WHAT TO WORK ON ▸ All lines of the records below that contain the word "from" must be listed.

**** DATA EXCERPTS ****

#[export] Instance key_le_trans : Transitive key_le.
Proof. intros x y z. unfold key_le. apply (transitivity (R := String.le)). Qed.
#[export] Instance key_le_total : Total key_le.
Proof. intros x y. unfold key_le. apply (total String.le). Qed.

Lemma btree_pairs_sorted h : StronglySorted key_le (btree_pairs h).
Proof. apply (StronglySorted_merge_sort key_le). Qed.

Lemma StronglySorted_filter {A} (R : A -> A -> Prop) (P : A -> Prop) `{!forall x, Decision (P x)} l :
  StronglySorted R l -> StronglySorted R (filter P l).
Proof.
  induction 1 as [|x l Hl IH Hx]; [constructor|]. destruct (decide (P x)).
  - rewrite filter_cons_True by done. constructor; [done|].
    apply Forall_forall. intros y [_ Hy]%list_elem_of_filter. rewrite Forall_forall in Hx. auto.
  - by rewrite filter_cons_False.
Qed.

Lemma btree_pairs_tag h t : h !! HDR_E2E_TAG = None ->
  filter not_tag (btree_pairs (<[HDR_E2E_TAG := t]> h)) = btree_pairs h.
Proof.
  intros Hn. apply (StronglySorted_unique_strong key_le).
  - intros [k1 v1] [k2 v2] H1 H2 H12 H21.
    apply list_elem_of_filter in H1 as [Hk1 H1]. apply btree_pairs_elem in H1, H2. cbn in *.
    assert (k1 = k2) as <- by (apply (anti_symm String.le); done).
    unfold not_tag in Hk1. cbn in Hk1. rewrite lookup_insert_ne in H1 by done. congruence.
  - apply StronglySorted_filter, btree_pairs_sorted.
  - apply btree_pairs_sorted.
  - rewrite !btree_pairs_perm, map_to_list_insert by done.
    rewrite filter_cons_False by (unfold not_tag; cbn; tauto).
    rewrite filter_all; [done|]. intros [k v] Hin%elem_of_map_to_list. unfold not_tag. cbn. congruence.
Qed.

Lemma aad_insert_tag from to h t : h !! HDR_E2E_TAG = None ->
  aad from to (btree_pairs (<[HDR_E2E_TAG := t]> h)) = aad from to (btree_pairs h).
Proof.
  intros Hn. unfold aad. do 3 f_equal. by rewrite aad_pairs_delete, btree_pairs_tag.
Qed.

(** ** The guard against reuse *)

(** [ids] are the ids used under the current epoch, newest first: the guard
    holds the last [GUARDRAIL_WINDOW] of them. *)
Record rk_tracks (r : RecentKeyIds) (ids : list string) : Prop := {
  rk_set : rk_seen r = list_to_set (rk_order r);
  rk_nodup : NoDup (rk_order r);
  rk_last : rk_order r = rev (take (Z.to_nat GUARDRAIL_WINDOW) ids);
}.

Lemma rk_default_tracks : rk_tracks rk_default [].
Proof. constructor; [done|apply NoDup_nil_2|]. by rewrite take_nil. Qed.

Lemma take_S_last {A} n (l : list A) : (S n <= length l)%nat ->
  exists x, take (S n) l = take n l ++ [x].
Proof.
  intros Hl. destruct (lookup_lt_is_Some_2 l n) as [x Hx]; [lia|].
  exists x. by apply take_S_r.
Qed.

Lemma rk_insert_tracks r ids id : rk_tracks r ids ->
  let '(r', fresh) := rk_insert r id in
  if fresh then (id ∉ take (Z.to_nat GUARDRAIL_WINDOW) ids) /\ rk_tracks r' (id :: ids)
  else r' = r /\ id ∈ take (Z.to_nat GUARDRAIL_WINDOW) ids.
Proof.
  intros [Hset Hnd Hl]. unfold rk_insert. rewrite Hset.
  assert (Hin : id ∈ rk_order r <-> id ∈ take (Z.to_nat GUARDRAIL_WINDOW) ids).
  { rewrite Hl, !list_elem_of_In, <- in_rev. done. }
  case_bool_decide as Hd; rewrite elem_of_list_to_set in Hd; [tauto|].
  assert (HW : exists n : nat, Z.to_nat GUARDRAIL_WINDOW = S n /\ Z.of_nat (S n) = GUARDRAIL_WINDOW)
    by (exists (Z.to_nat 8191); split; vm_compute; reflexivity).
  destruct HW as (n & HW & HZ). rewrite HW in Hl, Hin |- *. rewrite <- HZ.
  assert (Hlen : length (rk_order r) = Nat.min (S n) (length ids)) by (by rewrite Hl, length_rev, length_take).
  destruct (Z.leb_spec (Z.of_nat (S n)) (zlen (rk_order r))) as [Hz|Hz]; unfold zlen in Hz.
  - destruct (take_S_last n ids ltac:(lia)) as [x Hx]. rewrite Hx, rev_app_distr in Hl. cbn [rev app] in Hl.
    rewrite Hl in *. apply NoDup_cons in Hnd as [Hxn Hnd].
    split; [tauto|]. constructor; cbn [rk_seen rk_order].
    + rewrite list_to_set_cons, list_to_set_app_L. cbn [list_to_set].
      set (R := list_to_set (rev (take n ids)) : gset string).
      assert (x ∉ R) by (unfold R; by rewrite elem_of_list_to_set). set_solver.
    + apply NoDup_app. split_and!; [done| |apply NoDup_singleton].
      intros y Hy ->%list_elem_of_singleton. apply Hd. by right.
    + rewrite HW. reflexivity.
  - split; [tauto|]. constructor; cbn [rk_seen rk_order].
    + rewrite list_to_set_app_L. cbn [list_to_set]. set_solver.
    + apply NoDup_app. split_and!; [done| |apply NoDup_singleton]. intros y Hy ->%list_elem_of_singleton. done.
    + rewrite Hl, HW. cbn [firstn rev]. do 2 f_equal. rewrite !take_ge by lia. done.
Qed.

(** ** Epochs *)

Record ps_ok (keep : Z) (st : PeerState) : Prop := {
  ok_nodup : NoDup (ps_epochs st).*1;
  ok_secret : Forall (fun p => is_u 32 p.1 /\ p.1 <> 0 /\ zlen p.2 = 32) (ps_epochs st);
  ok_keep : zlen (ps_epochs st) <= Z.max keep 1;
  ok_send : forall e, ps_send_epoch st = Some e -> e ∈ (ps_epochs st).*1;
  ok_counts : 0 <= ps_epoch_sends st <= ps_counter st /\ ps_counter st <= u_max 64;
  ok_burst : is_u 8 (ps_respond_burst st);
}.

Lemma ps_new_ok keep w : ps_ok keep (ps_new w).
Proof.
  constructor; cbn; [apply NoDup_nil_2|constructor|unfold zlen; cbn; lia|done|ufold; lia|].
  unfold DEFAULT_RESPOND_BURST. ufold. lia.
Qed.

Lemma ps_secret_elem st e s : NoDup (ps_epochs st).*1 -> (e, s) ∈ ps_epochs st <-> ps_secret st e = Some s.
Proof.
  intros Hnd. unfold ps_secret. split.
  - intros Hin. apply list_elem_of_lookup in Hin as [i Hi].
    rewrite (proj2 (list_find_Some (fun p => p.1 = e) (ps_epochs st) i (e, s))); [done|].
    split_and!; [done..|]. intros j [e' s'] Hj Hlt Heq. cbn in Heq. subst e'.
    assert (j = i); [|lia]. eapply NoDup_lookup; [exact Hnd| |]; rewrite list_lookup_fmap.
    + rewrite Hj. done.
    + rewrite Hi. done.
  - intros Hf. apply fmap_Some in Hf as ([i [e' s']] & Hf & Hs). cbn in Hs. subst s'.
    apply list_find_Some in Hf as (Hi & He & _). cbn in He. subst e'.
    by apply list_elem_of_lookup_2 in Hi.
Qed.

****

ANSWER FOR THE TASK ▸
Lemma aad_insert_tag from to h t : h !! HDR_E2E_TAG = None ->
  aad from to (btree_pairs (<[HDR_E2E_TAG := t]> h)) = aad from to (btree_pairs h).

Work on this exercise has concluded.